- **INSTRUCTIONS TO FOLLOW**
From the data below, tally each line that has "manager" in it, then give that tally without comment.

- **RECORDS TO PROCESS**
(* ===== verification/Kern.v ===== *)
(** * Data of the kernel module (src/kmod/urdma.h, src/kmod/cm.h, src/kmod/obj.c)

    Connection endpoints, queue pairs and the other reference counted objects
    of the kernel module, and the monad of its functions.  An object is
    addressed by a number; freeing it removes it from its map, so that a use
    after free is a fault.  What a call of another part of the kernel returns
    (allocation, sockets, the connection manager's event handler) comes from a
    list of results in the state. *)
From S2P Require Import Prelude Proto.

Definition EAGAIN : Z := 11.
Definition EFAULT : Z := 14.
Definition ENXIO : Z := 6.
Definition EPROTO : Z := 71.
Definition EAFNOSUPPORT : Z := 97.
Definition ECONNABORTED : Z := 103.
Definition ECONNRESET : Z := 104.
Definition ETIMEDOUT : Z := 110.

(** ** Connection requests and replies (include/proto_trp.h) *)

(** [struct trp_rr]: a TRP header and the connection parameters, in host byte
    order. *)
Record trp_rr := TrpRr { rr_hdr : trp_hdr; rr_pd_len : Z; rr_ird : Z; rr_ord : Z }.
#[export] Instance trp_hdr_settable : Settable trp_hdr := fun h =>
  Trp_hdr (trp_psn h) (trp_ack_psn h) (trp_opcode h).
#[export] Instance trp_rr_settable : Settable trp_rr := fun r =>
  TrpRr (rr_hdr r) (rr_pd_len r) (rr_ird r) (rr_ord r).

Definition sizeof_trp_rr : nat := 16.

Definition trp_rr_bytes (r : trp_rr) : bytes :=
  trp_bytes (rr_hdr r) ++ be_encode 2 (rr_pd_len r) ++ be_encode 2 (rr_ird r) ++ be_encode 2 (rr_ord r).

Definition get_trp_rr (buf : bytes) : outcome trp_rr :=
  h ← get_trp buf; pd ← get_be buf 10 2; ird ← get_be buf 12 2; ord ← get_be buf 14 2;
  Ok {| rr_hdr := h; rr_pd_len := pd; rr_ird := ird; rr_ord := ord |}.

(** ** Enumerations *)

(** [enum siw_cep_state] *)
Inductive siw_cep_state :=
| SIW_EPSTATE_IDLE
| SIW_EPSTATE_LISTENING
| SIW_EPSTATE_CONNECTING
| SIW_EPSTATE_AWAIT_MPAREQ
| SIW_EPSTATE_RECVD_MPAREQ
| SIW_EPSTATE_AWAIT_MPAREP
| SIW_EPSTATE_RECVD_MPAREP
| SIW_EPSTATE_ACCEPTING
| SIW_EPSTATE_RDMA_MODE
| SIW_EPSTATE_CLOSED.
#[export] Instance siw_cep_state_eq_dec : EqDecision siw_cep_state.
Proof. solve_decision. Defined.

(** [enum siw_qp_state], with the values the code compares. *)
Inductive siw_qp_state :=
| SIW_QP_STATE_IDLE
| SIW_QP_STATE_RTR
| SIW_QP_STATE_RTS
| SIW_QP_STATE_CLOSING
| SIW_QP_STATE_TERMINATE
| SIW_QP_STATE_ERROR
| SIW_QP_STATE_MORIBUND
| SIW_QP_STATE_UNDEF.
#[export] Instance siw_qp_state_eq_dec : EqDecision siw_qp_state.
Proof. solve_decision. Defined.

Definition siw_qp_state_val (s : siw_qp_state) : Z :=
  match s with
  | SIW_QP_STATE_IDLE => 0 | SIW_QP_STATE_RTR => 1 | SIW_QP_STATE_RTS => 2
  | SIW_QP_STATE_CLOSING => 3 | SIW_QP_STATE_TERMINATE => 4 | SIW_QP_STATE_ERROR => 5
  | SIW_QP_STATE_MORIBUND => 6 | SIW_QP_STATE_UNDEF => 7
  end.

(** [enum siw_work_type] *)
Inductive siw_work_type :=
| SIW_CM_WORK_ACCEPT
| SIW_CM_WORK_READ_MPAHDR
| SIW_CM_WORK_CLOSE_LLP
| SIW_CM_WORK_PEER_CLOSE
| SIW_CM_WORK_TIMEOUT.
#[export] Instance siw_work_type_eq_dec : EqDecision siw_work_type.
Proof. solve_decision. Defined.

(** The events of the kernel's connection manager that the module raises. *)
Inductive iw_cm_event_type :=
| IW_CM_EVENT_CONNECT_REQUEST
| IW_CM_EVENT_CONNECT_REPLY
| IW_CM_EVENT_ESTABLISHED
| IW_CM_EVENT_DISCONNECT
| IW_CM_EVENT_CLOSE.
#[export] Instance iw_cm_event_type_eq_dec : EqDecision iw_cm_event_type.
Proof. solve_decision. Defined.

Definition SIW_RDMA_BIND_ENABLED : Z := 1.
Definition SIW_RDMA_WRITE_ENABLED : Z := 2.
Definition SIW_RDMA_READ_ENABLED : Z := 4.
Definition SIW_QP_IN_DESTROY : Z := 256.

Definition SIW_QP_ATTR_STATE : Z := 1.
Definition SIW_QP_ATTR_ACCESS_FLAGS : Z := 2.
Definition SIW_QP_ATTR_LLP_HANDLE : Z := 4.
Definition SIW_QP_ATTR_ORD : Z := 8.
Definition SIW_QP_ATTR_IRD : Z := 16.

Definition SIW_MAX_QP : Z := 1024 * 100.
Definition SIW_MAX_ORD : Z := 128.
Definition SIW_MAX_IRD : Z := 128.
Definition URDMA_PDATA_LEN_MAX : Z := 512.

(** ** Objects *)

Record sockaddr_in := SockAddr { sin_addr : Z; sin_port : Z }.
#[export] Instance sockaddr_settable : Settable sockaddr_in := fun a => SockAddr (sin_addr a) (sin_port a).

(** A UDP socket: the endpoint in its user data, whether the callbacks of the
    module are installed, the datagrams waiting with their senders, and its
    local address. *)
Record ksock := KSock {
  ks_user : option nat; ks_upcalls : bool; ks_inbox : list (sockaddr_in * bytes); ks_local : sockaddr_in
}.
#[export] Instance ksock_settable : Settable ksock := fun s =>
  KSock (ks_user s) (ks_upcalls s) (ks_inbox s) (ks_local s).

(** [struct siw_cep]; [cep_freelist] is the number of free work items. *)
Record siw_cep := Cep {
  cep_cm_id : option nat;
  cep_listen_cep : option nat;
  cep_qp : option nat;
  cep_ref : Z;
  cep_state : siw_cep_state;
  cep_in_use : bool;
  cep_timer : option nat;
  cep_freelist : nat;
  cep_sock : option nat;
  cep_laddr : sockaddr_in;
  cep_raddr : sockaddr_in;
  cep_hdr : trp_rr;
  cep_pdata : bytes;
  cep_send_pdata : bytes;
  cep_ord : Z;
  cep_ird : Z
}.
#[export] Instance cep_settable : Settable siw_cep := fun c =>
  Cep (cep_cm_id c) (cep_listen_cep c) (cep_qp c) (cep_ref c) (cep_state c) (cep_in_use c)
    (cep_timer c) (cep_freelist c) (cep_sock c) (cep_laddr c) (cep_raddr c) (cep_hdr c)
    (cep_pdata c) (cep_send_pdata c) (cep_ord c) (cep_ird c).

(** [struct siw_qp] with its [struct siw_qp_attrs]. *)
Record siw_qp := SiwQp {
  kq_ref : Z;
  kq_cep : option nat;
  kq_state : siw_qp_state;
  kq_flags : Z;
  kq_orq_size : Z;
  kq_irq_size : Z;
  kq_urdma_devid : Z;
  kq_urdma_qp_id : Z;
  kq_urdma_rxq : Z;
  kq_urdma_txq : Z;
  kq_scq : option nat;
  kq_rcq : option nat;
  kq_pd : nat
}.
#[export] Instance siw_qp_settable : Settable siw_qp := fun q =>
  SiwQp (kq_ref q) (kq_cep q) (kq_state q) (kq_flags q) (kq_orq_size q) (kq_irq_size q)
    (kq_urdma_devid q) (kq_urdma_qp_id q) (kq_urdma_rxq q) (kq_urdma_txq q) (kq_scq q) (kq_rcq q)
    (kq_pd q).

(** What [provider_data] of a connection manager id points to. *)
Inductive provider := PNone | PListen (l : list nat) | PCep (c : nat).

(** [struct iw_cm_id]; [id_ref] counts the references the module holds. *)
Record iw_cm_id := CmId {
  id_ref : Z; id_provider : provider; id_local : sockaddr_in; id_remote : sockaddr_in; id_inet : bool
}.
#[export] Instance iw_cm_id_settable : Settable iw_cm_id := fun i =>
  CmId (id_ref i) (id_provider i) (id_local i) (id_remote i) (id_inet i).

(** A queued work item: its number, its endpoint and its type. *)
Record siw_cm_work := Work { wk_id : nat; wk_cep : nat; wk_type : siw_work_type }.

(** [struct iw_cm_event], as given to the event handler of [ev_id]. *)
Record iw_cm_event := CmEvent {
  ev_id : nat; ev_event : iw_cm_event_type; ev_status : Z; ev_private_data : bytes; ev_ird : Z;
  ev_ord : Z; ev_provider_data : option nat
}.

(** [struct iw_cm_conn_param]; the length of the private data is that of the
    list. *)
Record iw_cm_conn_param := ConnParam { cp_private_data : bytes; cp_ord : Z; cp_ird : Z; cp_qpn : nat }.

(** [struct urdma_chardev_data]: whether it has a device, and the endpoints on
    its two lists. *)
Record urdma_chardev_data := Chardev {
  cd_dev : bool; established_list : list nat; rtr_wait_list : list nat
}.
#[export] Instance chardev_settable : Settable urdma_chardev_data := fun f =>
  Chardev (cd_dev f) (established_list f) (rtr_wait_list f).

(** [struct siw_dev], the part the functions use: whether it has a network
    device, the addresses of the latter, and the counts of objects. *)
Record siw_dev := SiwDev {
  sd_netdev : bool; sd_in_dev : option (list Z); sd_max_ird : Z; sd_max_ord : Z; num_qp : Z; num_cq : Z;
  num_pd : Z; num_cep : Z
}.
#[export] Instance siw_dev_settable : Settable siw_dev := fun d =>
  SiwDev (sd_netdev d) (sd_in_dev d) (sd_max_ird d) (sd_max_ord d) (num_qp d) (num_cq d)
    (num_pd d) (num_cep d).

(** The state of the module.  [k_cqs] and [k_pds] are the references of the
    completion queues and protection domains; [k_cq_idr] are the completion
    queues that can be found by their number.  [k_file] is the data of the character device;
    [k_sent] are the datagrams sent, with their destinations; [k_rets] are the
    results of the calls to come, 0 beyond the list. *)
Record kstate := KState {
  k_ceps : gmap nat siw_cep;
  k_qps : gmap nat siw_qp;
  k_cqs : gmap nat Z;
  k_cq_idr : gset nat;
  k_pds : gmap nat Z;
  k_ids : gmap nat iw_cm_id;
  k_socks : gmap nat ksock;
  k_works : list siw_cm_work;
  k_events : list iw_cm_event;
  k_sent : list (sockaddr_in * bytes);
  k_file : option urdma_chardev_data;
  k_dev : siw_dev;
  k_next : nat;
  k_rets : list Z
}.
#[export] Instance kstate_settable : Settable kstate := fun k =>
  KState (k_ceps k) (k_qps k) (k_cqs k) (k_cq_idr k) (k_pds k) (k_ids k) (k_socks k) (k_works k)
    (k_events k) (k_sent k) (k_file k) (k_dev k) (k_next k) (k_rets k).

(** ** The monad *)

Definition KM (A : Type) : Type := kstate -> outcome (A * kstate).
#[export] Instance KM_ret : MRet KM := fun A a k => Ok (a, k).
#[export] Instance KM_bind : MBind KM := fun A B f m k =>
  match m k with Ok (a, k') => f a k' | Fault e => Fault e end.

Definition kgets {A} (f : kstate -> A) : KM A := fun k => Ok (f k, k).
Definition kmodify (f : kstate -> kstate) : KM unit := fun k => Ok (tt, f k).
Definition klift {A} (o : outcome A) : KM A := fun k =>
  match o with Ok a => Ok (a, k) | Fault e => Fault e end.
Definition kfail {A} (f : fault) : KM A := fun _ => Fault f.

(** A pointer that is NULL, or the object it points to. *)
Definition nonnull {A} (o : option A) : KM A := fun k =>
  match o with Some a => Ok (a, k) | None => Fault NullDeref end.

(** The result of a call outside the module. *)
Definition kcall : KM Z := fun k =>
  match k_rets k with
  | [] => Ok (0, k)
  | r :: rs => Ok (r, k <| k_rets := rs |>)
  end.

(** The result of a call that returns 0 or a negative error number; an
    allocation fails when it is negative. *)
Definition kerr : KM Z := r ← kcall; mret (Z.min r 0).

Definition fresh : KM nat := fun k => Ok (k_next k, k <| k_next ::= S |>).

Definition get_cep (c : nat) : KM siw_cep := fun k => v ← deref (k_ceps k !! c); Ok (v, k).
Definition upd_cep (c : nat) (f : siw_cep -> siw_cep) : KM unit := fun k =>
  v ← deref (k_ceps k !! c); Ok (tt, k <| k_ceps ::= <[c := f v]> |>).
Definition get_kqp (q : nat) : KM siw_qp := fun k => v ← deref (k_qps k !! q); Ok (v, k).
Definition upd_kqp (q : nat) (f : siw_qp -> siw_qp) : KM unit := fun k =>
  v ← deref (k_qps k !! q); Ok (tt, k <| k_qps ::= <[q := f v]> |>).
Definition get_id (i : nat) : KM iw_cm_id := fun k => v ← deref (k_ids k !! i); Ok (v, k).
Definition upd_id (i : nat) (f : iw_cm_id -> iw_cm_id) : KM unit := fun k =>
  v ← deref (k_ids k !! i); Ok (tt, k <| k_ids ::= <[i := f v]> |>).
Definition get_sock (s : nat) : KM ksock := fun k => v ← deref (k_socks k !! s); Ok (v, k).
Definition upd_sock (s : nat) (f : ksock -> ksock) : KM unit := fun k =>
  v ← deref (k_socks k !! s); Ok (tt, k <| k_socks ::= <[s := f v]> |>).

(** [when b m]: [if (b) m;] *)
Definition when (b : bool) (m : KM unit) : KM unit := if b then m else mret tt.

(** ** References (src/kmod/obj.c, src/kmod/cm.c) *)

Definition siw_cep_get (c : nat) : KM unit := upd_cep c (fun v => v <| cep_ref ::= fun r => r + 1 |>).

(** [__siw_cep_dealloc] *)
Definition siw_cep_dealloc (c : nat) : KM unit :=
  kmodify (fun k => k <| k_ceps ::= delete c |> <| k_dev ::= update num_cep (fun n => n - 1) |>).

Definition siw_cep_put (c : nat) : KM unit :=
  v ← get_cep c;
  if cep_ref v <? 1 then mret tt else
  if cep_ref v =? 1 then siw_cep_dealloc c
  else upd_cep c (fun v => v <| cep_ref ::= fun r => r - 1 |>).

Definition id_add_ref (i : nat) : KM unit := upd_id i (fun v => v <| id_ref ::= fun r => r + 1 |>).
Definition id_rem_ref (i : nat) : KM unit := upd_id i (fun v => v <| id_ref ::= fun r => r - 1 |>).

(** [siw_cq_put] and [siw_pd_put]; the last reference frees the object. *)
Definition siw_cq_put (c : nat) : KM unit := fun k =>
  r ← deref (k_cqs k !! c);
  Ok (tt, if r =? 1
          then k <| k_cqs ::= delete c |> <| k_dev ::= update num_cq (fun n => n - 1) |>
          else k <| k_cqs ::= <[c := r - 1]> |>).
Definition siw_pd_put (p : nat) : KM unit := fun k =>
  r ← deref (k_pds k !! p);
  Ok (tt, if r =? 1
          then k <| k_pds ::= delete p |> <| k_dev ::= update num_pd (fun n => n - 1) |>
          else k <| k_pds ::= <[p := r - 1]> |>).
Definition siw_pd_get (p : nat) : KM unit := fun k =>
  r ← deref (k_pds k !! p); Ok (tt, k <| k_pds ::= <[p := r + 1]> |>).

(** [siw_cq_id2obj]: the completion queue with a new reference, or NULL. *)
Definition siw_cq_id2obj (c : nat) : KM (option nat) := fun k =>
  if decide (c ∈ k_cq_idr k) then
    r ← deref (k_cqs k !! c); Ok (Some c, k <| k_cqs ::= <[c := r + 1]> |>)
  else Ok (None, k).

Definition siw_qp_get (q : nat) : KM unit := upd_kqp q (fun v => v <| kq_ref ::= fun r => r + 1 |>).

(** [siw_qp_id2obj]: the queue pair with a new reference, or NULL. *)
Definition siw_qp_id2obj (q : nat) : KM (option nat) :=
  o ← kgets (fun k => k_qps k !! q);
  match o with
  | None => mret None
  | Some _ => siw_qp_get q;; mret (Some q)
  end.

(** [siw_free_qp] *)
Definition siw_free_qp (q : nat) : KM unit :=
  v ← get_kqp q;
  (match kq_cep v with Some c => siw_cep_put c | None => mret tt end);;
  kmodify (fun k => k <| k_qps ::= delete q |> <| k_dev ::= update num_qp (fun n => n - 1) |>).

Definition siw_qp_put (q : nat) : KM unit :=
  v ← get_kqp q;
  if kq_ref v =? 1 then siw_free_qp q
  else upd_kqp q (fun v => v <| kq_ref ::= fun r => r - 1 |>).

- **EXERCISE RESPONSE**
3